Another difference is that instead of all the EMS personnel getting talking points the night before visiting the Congressional offices, three talking points will be e-mailed to registered attendees well before they leave for Washington. Meyers said this is because she heard of people staying up late to study their “homework” this past year. “Typical EMTs—they want to do it right,” she said.
Hockett felt the event was well organized and NAEMT did a good job preparing people for the visits and said the talking points were useful. “They helped you organize your thoughts,” he said. In 2010, he visited the offices of Senator Diane Feinstein and his congressman, meeting with staff in both cases. He said he noticed differences between the offices. Feinstein's office was busier than his representative's. He got the feeling the senator's staff was “more on task,” although they had set aside time for the meeting and asked thoughtful questions. The atmosphere in the representative's office was more relaxed and informal.
In 2010, a small group of EMTs and paramedics from Pennsylvania also attended the inaugural EMS on the Hill Day. Erikson said in addition to visiting individual senators' offices, they visited as many members of the House of Representatives as they could—whether they were constituents or not.
Erikson is used to dealing with local politicians and his experience talking to staff in Washington was similar, besides the “bigger buildings,” he said.
Meyer said the biggest goal for EMS on the Hill Day is to educate staff. Hockett believes the EMS providers did just that. “We had questions like, 'Exactly what is EMS?' and 'So, you're not a firefighter?'”
Hockett would definitely participate again. “I would do it again. It was productive, beneficial and helpful to the EMS community,” he said, adding that the experience “drove home to me how important [educating legislators] is for us.” People in Washington meet with many people lobbying for their special interests. EMS needs to make sure their interests—and their patients' interests—are heard, too.
Erikson said it's important to have the face-to-face meetings because there “are so many issues on the plate for these politicians. Face to face has such a bigger influence than a letter.”

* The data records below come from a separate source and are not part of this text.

(** X2.  There is no [try]/[finally] around the extraction: when
    [extractall] raises, [load_pandas_df] raises the same exception, the
    archive it opened is never closed and no split is read. *)
Theorem failed_extraction_leaves_archive_open
    (tar : TarFile) (path : string) (e : Exception) :
  let r := run env (load_pandas_df local_cache_path) w in
  In (tar, path, Raised e) (collect extractall_call (trace r)) ->
  outcome r = Raised e /\
  collect close_call (trace r) = [] /\
  collect read_csv_call (trace r) = [] /\
  exists downloaded,
    trace r =
      [ Ev (maybe_download URL "bbc-hindiv01.tar.gz" local_cache_path)
           (Returned downloaded);
        Ev (tarfile_open
              (os_path_join local_cache_path "bbc-hindiv01.tar.gz") "r:gz")
           (Returned tar);
        Ev (tar_extractall tar local_cache_path) (Raised e) ].
Proof.
  unfold load_pandas_df. rewrite zipped_file_name. cbv zeta.
  exec env; intros Hin; cbn in Hin;
    repeat match goal with
      | H : _ \/ _ |- _ => destruct H
      | H : False |- _ => destruct H
      | H : (_, _, _) = (_, _, _) |- _ => inversion H; clear H; subst
      end.
  repeat split; eauto.
Qed.
End LoadPandasDfCalls.

(** X2 with a corrupt archive. *)
Lemma failed_extraction_leaves_archive_open_witness :
  In (mkTarFile "/tmp/bbc/bbc-hindiv01.tar.gz" "r:gz", "/tmp/bbc",
      Raised (mkException "ReadError" (Lit "not a gzip file")))
     (collect extractall_call (trace corrupt_loaded)) /\
  collect close_call (trace corrupt_loaded) = [].
Proof.
  assert (Hin : In (mkTarFile "/tmp/bbc/bbc-hindiv01.tar.gz" "r:gz",
                    "/tmp/bbc",
                    Raised (mkException "ReadError" (Lit "not a gzip file")))
                   (collect extractall_call (trace corrupt_loaded))).
  { vm_compute. left; reflexivity. }
  split; [exact Hin|].
  destruct (failed_extraction_leaves_archive_open corrupt_env "/tmp/bbc" []
              _ _ _ Hin) as (_ & Hclose & _).
  exact Hclose.
Defined.

(** X1 on the small environment. *)
Lemma load_pandas_df_call_order_witness :
  (exists frames, outcome demo_loaded = Returned frames) /\
  List.length (trace demo_loaded) = 6%nat.
Proof.
  assert (Hret : exists frames, outcome demo_loaded = Returned frames).
  { eexists. vm_compute. reflexivity. }
  split; [exact Hret|].
  destruct (load_pandas_df_call_order (demo_env demo_train demo_test)
              "/tmp/bbc" []) as (_ & _ & Hiff & _).
  exact (proj1 (proj1 Hiff Hret)).
Defined.

Lemma not_above_not_below (r : pyfloat) :
  in_unit_interval r = true ->
  float_gt r (Finite 1) = false /\ float_lt r (Finite 0) = false.
Proof.
  destruct r as [q| | |]; try discriminate. cbn.
  intros H. apply andb_true_iff in H. destruct H as [H0 H1].
  apply Qle_bool_iff in H0, H1. unfold float_gt, float_lt.
  destruct (Qlt_le_dec 1 q) as [Hc|_];
    [exfalso; exact (Qlt_not_le _ _ Hc H1)|].
  destruct (Qlt_le_dec q 0) as [Hc|_];
    [exfalso; exact (Qlt_not_le _ _ Hc H0)|].
  split; reflexivity.
Qed.

Section LoadDatasetLogging.
Context {W : Type} (env : Env W).
Variables (local_path : string) (test_fraction : pyfloat).
Variable random_seed : option Z.
Variables (model_name : string) (to_lower : bool) (cache_dir : string).
Variable max_len : Z.
Variable w : W.

Local Abbreviation LD rt rs :=
  (load_dataset local_path test_fraction random_seed rt rs
     model_name to_lower cache_dir max_len).

(** X3.  [load_dataset] begins with the run of [load_pandas_df]: the calls
    of that run come first, and when it raises, [load_dataset] raises the
    same exception having done nothing more, so that an invalid ratio is
    then neither logged nor reported. *)
Theorem load_failure_ends_load_dataset
    (train_sample_ratio test_sample_ratio : pyfloat) :
  let r0 := run env (load_pandas_df local_path) w in
  let r := run env (LD train_sample_ratio test_sample_ratio) w in
  (exists rest, trace r = trace r0 ++ rest) /\
  (forall e, outcome r0 = Raised e ->
     r = mkRun (Raised e) (final r0) (trace r0) /\
     collect log_call (trace r) = []).
Proof.
  cbv zeta. unfold load_dataset. rewrite run_bind.
  destruct (outcome (run env (load_pandas_df local_path) w))
    as [frames|e0] eqn:Hout.
  - split; [cbn; eauto|]. intros e [=].
  - split; [exists []; cbn; now rewrite app_nil_r|].
    intros e [= <-]. split; [reflexivity|]. cbn.
    revert Hout. unfold load_pandas_df. rewrite zipped_file_name.
    exec env; intros Hout; try discriminate; reflexivity.
Qed.

(** X4.  Whatever [load_dataset] logs is about a ratio out of range: a
    warning for a ratio above 1, an error for a ratio below 0.  For two
    ratios of [0, 1] it logs nothing. *)
Theorem logs_only_out_of_range_ratios
    (train_sample_ratio test_sample_ratio : pyfloat) :
  let r := run env (LD train_sample_ratio test_sample_ratio) w in
  (forall level msg,
     In (level, msg) (collect log_call (trace r)) ->
     (level = "warning" /\ msg = msg_set_train /\
      float_gt train_sample_ratio (Finite 1) = true) \/
     (level = "error" /\ msg = msg_invalid_train train_sample_ratio /\
      float_lt train_sample_ratio (Finite 0) = true) \/
     (level = "warning" /\ msg = msg_set_test /\
      float_gt test_sample_ratio (Finite 1) = true) \/
     (level = "error" /\ msg = msg_invalid_test test_sample_ratio /\
      float_lt test_sample_ratio (Finite 0) = true)) /\
  (in_unit_interval train_sample_ratio = true ->
   in_unit_interval test_sample_ratio = true ->
   collect log_call (trace r) = []).
Proof.
  cbv zeta.
  assert (Hlogs : forall level msg,
    In (level, msg)
       (collect log_call
          (trace (run env (LD train_sample_ratio test_sample_ratio) w))) ->
    (level = "warning" /\ msg = msg_set_train /\
     float_gt train_sample_ratio (Finite 1) = true) \/
    (level = "error" /\ msg = msg_invalid_train train_sample_ratio /\
     float_lt train_sample_ratio (Finite 0) = true) \/
    (level = "warning" /\ msg = msg_set_test /\
     float_gt test_sample_ratio (Finite 1) = true) \/
    (level = "error" /\ msg = msg_invalid_test test_sample_ratio /\
     float_lt test_sample_ratio (Finite 0) = true)).
  { unfold load_dataset, load_pandas_df. rewrite zipped_file_name.
    exec_all env; intros level msg Hin; cbn in Hin;
      repeat match goal with
        | H : _ \/ _ |- _ => destruct H
        | H : False |- _ => destruct H
        | H : (_, _) = (_, _) |- _ => inversion H; clear H; subst
        end; tauto. }
  split; [exact Hlogs|].
  intros [Ht1 Ht0]%not_above_not_below [Hs1 Hs0]%not_above_not_below.
  destruct (collect log_call _) as [|[level msg] logs]; [reflexivity|].
  exfalso.
  destruct (Hlogs level msg (or_introl eq_refl))
    as [H|[H|[H|H]]]; destruct H as (_ & _ & H); congruence.
Qed.

End LoadDatasetLogging.

(** X4 with the ratios 0.5 and 0. *)
Lemma logs_only_out_of_range_ratios_witness :
  in_unit_interval (Finite (1#2)) = true /\
  in_unit_interval (Finite 0) = true /\
  collect log_call (trace (demo_run (Finite (1#2)) (Finite 0))) = [].
Proof.
  split; [reflexivity|]. split; [reflexivity|].
  destruct (logs_only_out_of_range_ratios (demo_env demo_train demo_test)
              "/tmp/bbc" (Finite 1) None "bert-base-uncased" true
              "/tmp/cache" 512 [] (Finite (1#2)) (Finite 0)) as [_ Hnone].
  apply Hnone; reflexivity.
Defined.

(** X3 with the network down and two negative ratios. *)
Lemma load_failure_ends_load_dataset_witness :
  outcome (run offline_env (load_pandas_df "/tmp/bbc") [])
    = Raised (mkException "ConnectionError" (Lit "unreachable")) /\
  collect log_call
    (trace (run offline_env
              (load_dataset "/tmp/bbc" (Finite 1) None
                 (Finite (-1)) (Finite (-1))
                 "bert-base-uncased" true "/tmp/cache" 512) [])) = [].
Proof.
  assert (Hfail : outcome (run offline_env (load_pandas_df "/tmp/bbc") [])
            = Raised (mkException "ConnectionError" (Lit "unreachable"))).
  { vm_compute. reflexivity. }
  split; [exact Hfail|].
  destruct (load_failure_ends_load_dataset offline_env
              "/tmp/bbc" (Finite 1) None "bert-base-uncased" true
              "/tmp/cache" 512 [] (Finite (-1)) (Finite (-1))) as [_ Hraise].
  exact (proj2 (Hraise _ Hfail)).
Defined.

(** ** Encoding and decoding label columns *)

Lemma encode_length (cs y : list string) (ids : list Z) :
  encode cs y = Some ids -> List.length ids = List.length y.
Proof.
  revert ids. induction y as [|v y IH]; intros ids; simpl.
  - now intros [= <-].
  - destruct (index_of v cs); [|discriminate].
    destruct (encode cs y) as [ids'|]; [|discriminate].
    intros [= <-]. simpl. now rewrite (IH ids' eq_refl).
Qed.

(** What [transform] returned, [inverse_transform] maps back. *)
Lemma transform_then_inverse (enc : LabelEncoder) (y : list string)
    (ids : list Z) :
  sk_transform enc y = Returned ids ->
  sk_inverse_transform enc ids = Returned y /\
  List.length ids = List.length y.
Proof.
  unfold sk_transform, sk_inverse_transform.
  destruct (classes_ enc) as [cs|]; [|discriminate].
  destruct (encode cs y) as [ids'|] eqn:He; [|discriminate].
  intros [= <-]. rewrite (decode_encode _ _ _ He).
  split; [reflexivity | exact (encode_length _ _ _ He)].
Qed.



Lemma column1_length (df : DataFrame) :
  List.length (column1 df) = List.length df.
Proof. unfold column1. apply length_map. Qed.

Lemma sample_size_zero (q : Q) (n : nat) : (q == 0)%Q -> sample_size q n = 0%nat.
Proof.
  destruct q as [a d]. unfold Qeq, sample_size, py_round. cbn. intros Ha.
  assert (a = 0%Z) as -> by lia. cbn. reflexivity.
Qed.

Lemma float_zero (q : Q) :
  (q == 0)%Q ->
  float_gt (Finite q) (Finite 1) = false /\
  float_lt (Finite q) (Finite 0) = false /\
  float_lt (Finite q) (Finite 1) = true.
Proof.
  intros Hq. unfold float_gt, float_lt.
  destruct (Qlt_le_dec 1 q) as [H|_];
    [rewrite Hq in H; exfalso; revert H; apply Qle_not_lt; discriminate|].
  destruct (Qlt_le_dec q 0) as [H|_];
    [rewrite Hq in H; exfalso; exact (Qlt_irrefl _ H)|].
  destruct (Qlt_le_dec q 1) as [_|H];
    [|rewrite Hq in H; exfalso; revert H; apply Qlt_not_le; reflexivity].
  repeat split.
Qed.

No one can point to legislation that directly relates to this past year's visits, but the three providers JEMS talked to are confident that this is just the beginning. Erikson said, “This is something that's going to get bigger and bigger every year.”
Meyers adds that the EMS community, as a whole, can participate in the education process by talking to their senators and representative when they are in their home districts.
Hockett said, “We need persistence to show we weren't just angry one day.”